What is the brute force solution for Partition Labels?

The brute force approach for Partition Labels is Brute Force, with O(n²) time complexity and O(1) space complexity. The brute-force approach involves checking every possible partition of the string and validating if each character appears in at most one part. This is straightforward but inefficient because it explores all combinations. The optimal Optimal Solution approach improves this to O(n).

What algorithm or data structure is used to solve Partition Labels?

Partition Labels uses the following concepts: Hash Table, Two Pointers, String, Greedy. The recommended patterns to study are: Hash Map, Array.

What are the interview tips for Partition Labels?

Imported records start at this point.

(* ===== verification/OptLaws.v ===== *)
(** What optimizing a filter promises: the rewriting ends, and the optimized filter moves every
    file to where the filter does.  Two examples show where files are lost or come back: compositions whose branches
    overlap and end in the same filter, and subtractions from such a composition. *)

From S2P Require Import Prelude Path OptState Invert Step Builders Objects Store Utf8 Glob Pattern Persist.
From S2P Require Import TreeOps TreePaths TreeWalk Node NodeFacts Refine FileMap NodeFilter.
From S2P Require Import NodePut NodeKeys CommitCache Apply Denote ApplyFacts Relocate OptRoutes Lens Concrete Ops.

Open Scope nat_scope.

(** * Routes and relations *)

Lemma good_plain p : good_path p = true -> plain_path p = true /\ p ≠ [].
Proof.
  unfold good_path, plain_path. rewrite andb_true_iff, !bool_decide_eq_true. tauto.
Qed.

Lemma relocates_movable known f : relocates known f = true -> movable f = true.
Proof.
  induction f as [f IH] using filter_ind. intros Hr.
  assert (forall l, Forall (fun f => relocates known f = true -> movable f = true) l ->
    forallb (relocates known) l = true -> forallb movable l = true) as Hlist.
  { intros l Hl Hf. rewrite Forall_forallb in *. rewrite Forall_forall in *. auto. }
  destruct f; cbn [relocates children movable] in *; try done; rewrite ?andb_true_iff in Hr;
    try (by apply Forall_cons in IH as [IH _]; destruct Hr; auto); try (by apply Forall_cons in IH as [IH _]; auto).
  - destruct Hr as [[Hd ?]%good_plain [Hs ?]%good_plain]. rewrite Hd, Hs. by apply bool_decide_eq_true.
  - by destruct (good_plain _ Hr).
  - by destruct (good_plain _ Hr).
  - destruct Hr as [[Hr _] _]. auto.
  - auto.
Qed.

(** For filters that are routes the relation is the route. *)
Lemma relocates_edges known f c p q :
  relocates known f = true -> edges f c p q <-> p ≠ [] /\ go (route_of f) c p = Some q.
Proof.
  revert c p q. induction f as [f IH] using filter_ind. intros c p q Hr.
  destruct f; cbn [relocates children] in Hr, IH; try done; cbn [edges route_of];
    try (unfold here, nowhere; simpl; naive_solver).
  - apply Forall_cons in IH as [IH _]. by apply IH.
  - apply andb_true_iff in Hr as [Hd Hs]. simpl. rewrite rename_path_Some. split; [|naive_solver].
    intros (r & -> & ->). split; [|by exists r]. destruct (good_plain _ Hs) as [H1 H2].
    intros [? _]%app_nil. by apply (plain_nonempty _ H1 H2).
  - simpl. rewrite into_dir_Some. naive_solver.
  - simpl. rewrite out_of_dir_Some. split; [|naive_solver]. intros [Hq ->]. split; [|done]. by intros [_ ?]%app_nil.
  - rewrite some_stay_Some, andb_true_iff, negb_true_iff. unfold here. naive_solver.
  - apply andb_true_iff in Hr as [[Hr Ha]%andb_true_iff Hb].
    assert (Forall good_route (route_of <$> filters)) as Hg.
    { apply Forall_fmap. rewrite Forall_forallb in Hr. eapply Forall_impl; [exact Hr|]. intros f Hf.
      apply (follows_route _ _ (relocates_follows known f Hf)). }
    rewrite (union_go _ _ _ _ Hg Ha). change (any_of (edges <$> filters)) with (edges (Op.Compose filters)).
    rewrite any_of_edges. setoid_rewrite list_elem_of_fmap. rewrite Forall_forallb in Hr.
    rewrite Forall_forall in Hr, IH. split.
    + intros (f & Hf & Hp). apply IH in Hp as [? ?]; [|done|auto]. split; [done|]. eauto.
    + intros [Hp (r & (f & -> & Hf) & Hq)]. exists f. split; [done|]. apply IH; auto.
  - change (one_after_other (edges <$> filters)) with (edges (Op.Chain filters)).
    revert p q. induction IH as [|f l Hf _ IHl]; intros p q; [simpl; unfold here; naive_solver|].
    cbn [forallb] in Hr. apply andb_true_iff in Hr as [Hrf Hr]. rewrite fmap_cons, chain_go, bind_Some.
    change (edges (Op.Chain (f :: l))) with (after (edges f) (edges (Op.Chain l))). unfold after. split.
    + intros (u & [Hp Hu]%Hf & [_ Hq]%IHl); [|done|done]. eauto.
    + intros [Hp (u & Hu & Hq)]. assert (edges f c p u) as He by (by apply Hf).
      exists u. split; [done|]. apply IHl; [done|]. split; [|done].
      apply (movable_below f (relocates_movable known f Hrf) c p u He).
  - apply andb_true_iff in Hr as [Hr _]. apply Forall_cons in IH as [IH _]. rewrite some_stay_Some, negb_true_iff.
    unfold left_out, here, moves. rewrite bool_decide_eq_false. split.
    + intros [[-> Hp] Hn]. split; [done|]. split; [done|]. intros [r Hg]. apply Hn. exists r. by apply IH.
    + intros (Hp & -> & Hn). split; [done|]. intros [r [_ Hg]%IH]; [|done]. apply Hn. by exists r.
  - apply andb_true_iff in Hr as [Hr _]. apply Forall_cons in IH as [IH _]. rewrite some_stay_Some.
    unfold leaving, here, moves. rewrite bool_decide_eq_true. split.
    + intros [[-> Hp] [r [_ Hg]%IH]]; [|done]. split; [done|]. split; [done|]. by exists r.
    + intros (Hp & -> & [r Hg]). split; [done|]. exists r. by apply IH.
Qed.

(** * The laws *)

(** C11: The rewriting of the optimizer ends and keeps where files go.  From memo tables that are
    right and hold nothing but what steps can return, as new tables are and as [iterate] leaves
    them, [iterate] returns one filter for every filter and every large enough budget.  If the
    filter only moves files ([movable]: there is no subtraction in it), so does the returned one,
    and it can take the file at a path to a path exactly if the given filter can; if the branches
    of the filter do not overlap either ([relocates]), that is exactly where the filter takes the
    file.  Where branches overlap, [edges] does not say which of them wins. *)
Theorem iterate_keeps_routes f s :
  tables_ok s -> settled s -> exists g s',
    ample (fun n => iterate n f s = (Ok g, s')) /\ tables_ok s' /\ settled s' /\
    (movable f = true -> movable g = true /\ forall c p q, edges g c p q <-> edges f c p q) /\
    (forall known, relocates known f = true ->
      forall c p q, edges g c p q <-> p ≠ [] /\ go (route_of f) c p = Some q).
Proof.
  intros Hs Hd. destruct (iterate_loop_ends 1000 f s Hd) as (g & s' & [h0 E] & Hd' & _).
  exists g, s'. split; [by exists h0|]. specialize (E h0 (le_n _)). destruct (iterate_safe 1000 h0 f s Hs) as [Hs' Hg].
  rewrite E in Hs', Hg. split; [done|]. split; [done|]. split.
  - intros Hf. destruct (Hg Hf) as [Hm Eg]. split; [done|]. intros c p q. symmetry. apply Eg.
  - intros known Hr c p q. rewrite <- (relocates_edges known f) by done. symmetry.
    apply Hg. by eapply relocates_movable.
Qed.

Section Code.
Context `{ObjectHash} `{BisectEntry} `{EntryModes} `{RegexReplace} `{Readers} `{FilterText}.
Context `{!Collaborators} `{GlobKeys} {B : Type} `{CacheBackend B}.
Context (known : string -> bool).

Abbreviation world := (world B).

(** Filters that move files to the same places make the same tree of a plain tree. *)
Lemma same_edges_fwd f g t :
  relocates known f = true -> relocates known g = true -> edges f ≃ edges g -> value t -> plain t ->
  fwd f t = fwd g t.
Proof.
  intros Hf Hg E Vt Hpl. destruct (relocates_tree_filter known f Hf) as [Tf _], (relocates_tree_filter known g Hg) as [Tg _].
  pose proof (value_fwd known f t Tf Vt) as Vf. pose proof (value_fwd known g t Tg Vt) as Vg.
  apply same_files_eq; [apply Vf|apply Vg|by apply (plain_sem known)|by apply (plain_sem known)|apply Vf|apply Vg|].
  destruct (follows_go _ _ (relocates_follows known f Hf) t (proj1 Vt)) as [_ Lf].
  destruct (follows_go _ _ (relocates_follows known g Hg) t (proj1 Vt)) as [_ Lg].
  assert (forall y e q, leaf_at t y = Some e ->
    go (route_of f) (is_commit e.1) y = Some q <-> go (route_of g) (is_commit e.1) y = Some q) as Hgo.
  { intros y e q Hy. assert (y ≠ []) as Hn by (intros ->; by rewrite leaf_at_root in Hy by apply Vt).
    pose proof (relocates_edges known f (is_commit e.1) y q Hf). pose proof (relocates_edges known g (is_commit e.1) y q Hg).
    specialize (E (is_commit e.1) y q). tauto. }
  intros q. apply option_eq. intros e. rewrite Lf, Lg. split; intros (y & Hy & Hq); exists y; (split; [done|]); by apply (Hgo y e q Hy).
Qed.

(** C12: What is applied is what was asked for.  If [optimize] returns a filter for one that only
    moves files, and the returned filter has no overlapping branches, [apply] of it returns a
    tree whose files are the files of the tree, each where the unoptimized filter moves it, and
    no others; and if the unoptimized filter has no overlapping branches either and the subtrees
    of the tree have the usual mode, it is the very object that [apply] returns for that filter.
    That [optimize] returns is a hypothesis: nothing bounds its outer loop. *)
Theorem optimized_filter_moves f g t x (w : world) minimize k m s :
  patterns_known known -> tables_ok s -> movable f = true ->
  (optimize_impl minimize k m f s).1 = Ok g -> relocates known g = true ->
  w_ok known (kept_of w) w -> stored w t -> Rewrite.tree_id x = node_oid t ->
  exists h0, forall h n, h0 <= h -> size g <= n -> exists r w',
    apply_impl h n g x w = (Ok (Rewrite.with_tree (node_oid r) x), w') /\
    (forall q e, leaf_at r q = Some e <-> exists y, leaf_at t y = Some e /\ edges f (is_commit e.1) y q) /\
    (relocates known f = true -> plain t -> r = fwd f t).
Proof.
  intros Hk Hs Hf Eg Hg Hw [Vt Pt] Hx. destruct (relocates_tree_filter known g Hg) as [Tg _].
  destruct (optimize_safe minimize k m f s Hs) as [_ Hpass]. rewrite Eg in Hpass. destruct (Hpass Hf) as [_ E].
  destruct (apply_means known Hk _ g t (le_n _) Tg Vt) as [h0 Hh]. exists h0. intros h n Hh0 Hn.
  destruct (Hh h Hh0 n _ x Hn Hx Pt _ w Hw (odb_extends_refl _)) as (w' & Ea & _ & _ & Hp).
  exists (fwd g t), w'. split; [done|].
  assert (forall q e, leaf_at (fwd g t) q = Some e <-> exists y, leaf_at t y = Some e /\ edges f (is_commit e.1) y q) as Hleaf.
  { intros q e. destruct (follows_go _ _ (relocates_follows known g Hg) t (proj1 Vt)) as [_ Hl]. rewrite Hl.
    split; intros (y & Hy & Hq); exists y; (split; [done|]).
    - apply E, (relocates_edges known g); [done|]. split; [|done]. intros ->. by rewrite leaf_at_root in Hy by apply Vt.
    - by apply E, (relocates_edges known g) in Hq as [_ Hq]. }
  split; [exact Hleaf|]. intros Hrf Hpl. symmetry. by apply (same_edges_fwd f g).
Qed.
End Code.

(** * Examples *)

#[local] Existing Instances example_regex example_readers example_text example_collaborators no_backend.

Definition world_of (t : node) : world Empty_set :=
  World no_caches (fresh_tx (store_of (OBlob "1" :: tree_objects t))) [] [] [] ∅ ∅ no_records.

(** The tree that a filter makes of a tree, and what the optimized filter makes of it. *)
Definition applied (f : filter) (t : node) : res oid :=
  Rewrite.tree_id <$> (apply_impl 20 20 f (Rewrite.from_tree (node_oid t)) (world_of t)).1.
Definition optimized (f : filter) : res filter := (Step.optimize 20 20 f no_caches).1.

(** A file is lost.  The optimizer takes the common last filter out of a composition; the
    first of two overlapping branches then takes a file that the last filter drops, while the
    second branch kept it. *)
Example overlapping_branches_lose_files :
  let f := Op.Compose [Op.Chain [Op.Subdir [Normal "a"]; Op.Pattern "a/*"]; Op.Pattern "a/*"] in
  let t := Node [dir "a" [file "f" "1"]] in
  exists g, optimized f = Ok g /\ applied f t = Ok (node_oid t) /\ applied g t = Ok empty_id.
Proof. eexists. split; [vm_compute; reflexivity|]. split; vm_compute; reflexivity. Qed.

(** A file comes back.  A branch that is subtracted from a composition it belongs to is
    dropped from the composition, although another branch keeps files of it. *)
Example subtracted_branch_comes_back :
  let f := Op.Subtract (Op.Compose [Op.Pattern "a*"; Op.Pattern "ab*"]) (Op.Pattern "ab*") in
  let t := Node [file "abc" "1"] in
  exists g, optimized f = Ok g /\ applied f t = Ok empty_id /\ applied g t = Ok (node_oid t).
Proof. eexists. split; [vm_compute; reflexivity|]. split; vm_compute; reflexivity. Qed.

Definition optimized_workspace : filter :=
  Op.Chain [Op.Exclude (Op.File [Normal "l"] [Normal "l"]);
            Op.Compose [Op.Chain [Op.Subdir [Normal "a"]; Op.Prefix [Normal "core"]; Op.Prefix [Normal "lib"]];
                        Op.File [Normal "readme"] [Normal "x"]]].

Lemma iterate_keeps_routes_witness :
  exists g s', ample (fun n => iterate n workspace_filter no_caches = (Ok g, s')) /\
    edges g false ["a"; "p"] ["lib"; "core"; "p"].
Proof.
  destruct (iterate_keeps_routes workspace_filter no_caches no_caches_ok no_caches_settled)
    as (g & s' & E & _ & _ & _ & Hr).
  exists g, s'. split; [exact E|]. apply (Hr rust_files); [vm_compute; reflexivity|]. split; [done|]. vm_compute. reflexivity.
Defined.

Lemma optimized_filter_moves_witness :
  exists h r w',
    optimized workspace_filter = Ok optimized_workspace /\
    apply_impl h 20 optimized_workspace (Rewrite.from_tree (node_oid example_left)) example_world =
      (Ok (Rewrite.from_tree (node_oid r)), w') /\ r = fwd workspace_filter example_left.
Proof.
  destruct (optimized_filter_moves rust_files workspace_filter optimized_workspace example_left
    (Rewrite.from_tree (node_oid example_left)) example_world false 20 20 no_caches rust_files_known no_caches_ok)
    as [h0 Hh]; [vm_compute; reflexivity|vm_compute; reflexivity|vm_compute; reflexivity|exact example_world_ok
    |exact example_left_stored|reflexivity|].
  destruct (Hh h0 20) as (r & w' & E & _ & Hr); [lia|vm_compute; lia|].
  exists h0, r, w'. split; [vm_compute; reflexivity|]. split; [exact E|].
  apply Hr; [vm_compute; reflexivity|exact plain_example_left].
Defined.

Always clarify the problem requirements and constraints before diving into coding. Think about edge cases, such as strings with all unique characters or all identical characters. Practice explaining your thought process as you code; it helps in interviews.

What are common mistakes when solving Partition Labels?

Failing to track the last occurrence of characters, leading to incorrect partition sizes. Not updating the end index correctly during the iteration.

#763

Partition Labels

Medium

Hash TableTwo PointersStringGreedyHash MapArray

LeetCode ↗

Approaches

Brute ForceOptimal

Complexity Comparison

	Brute Force	Optimal Solution★
Time	O(n²)	O(n)
Space	O(1)	O(n)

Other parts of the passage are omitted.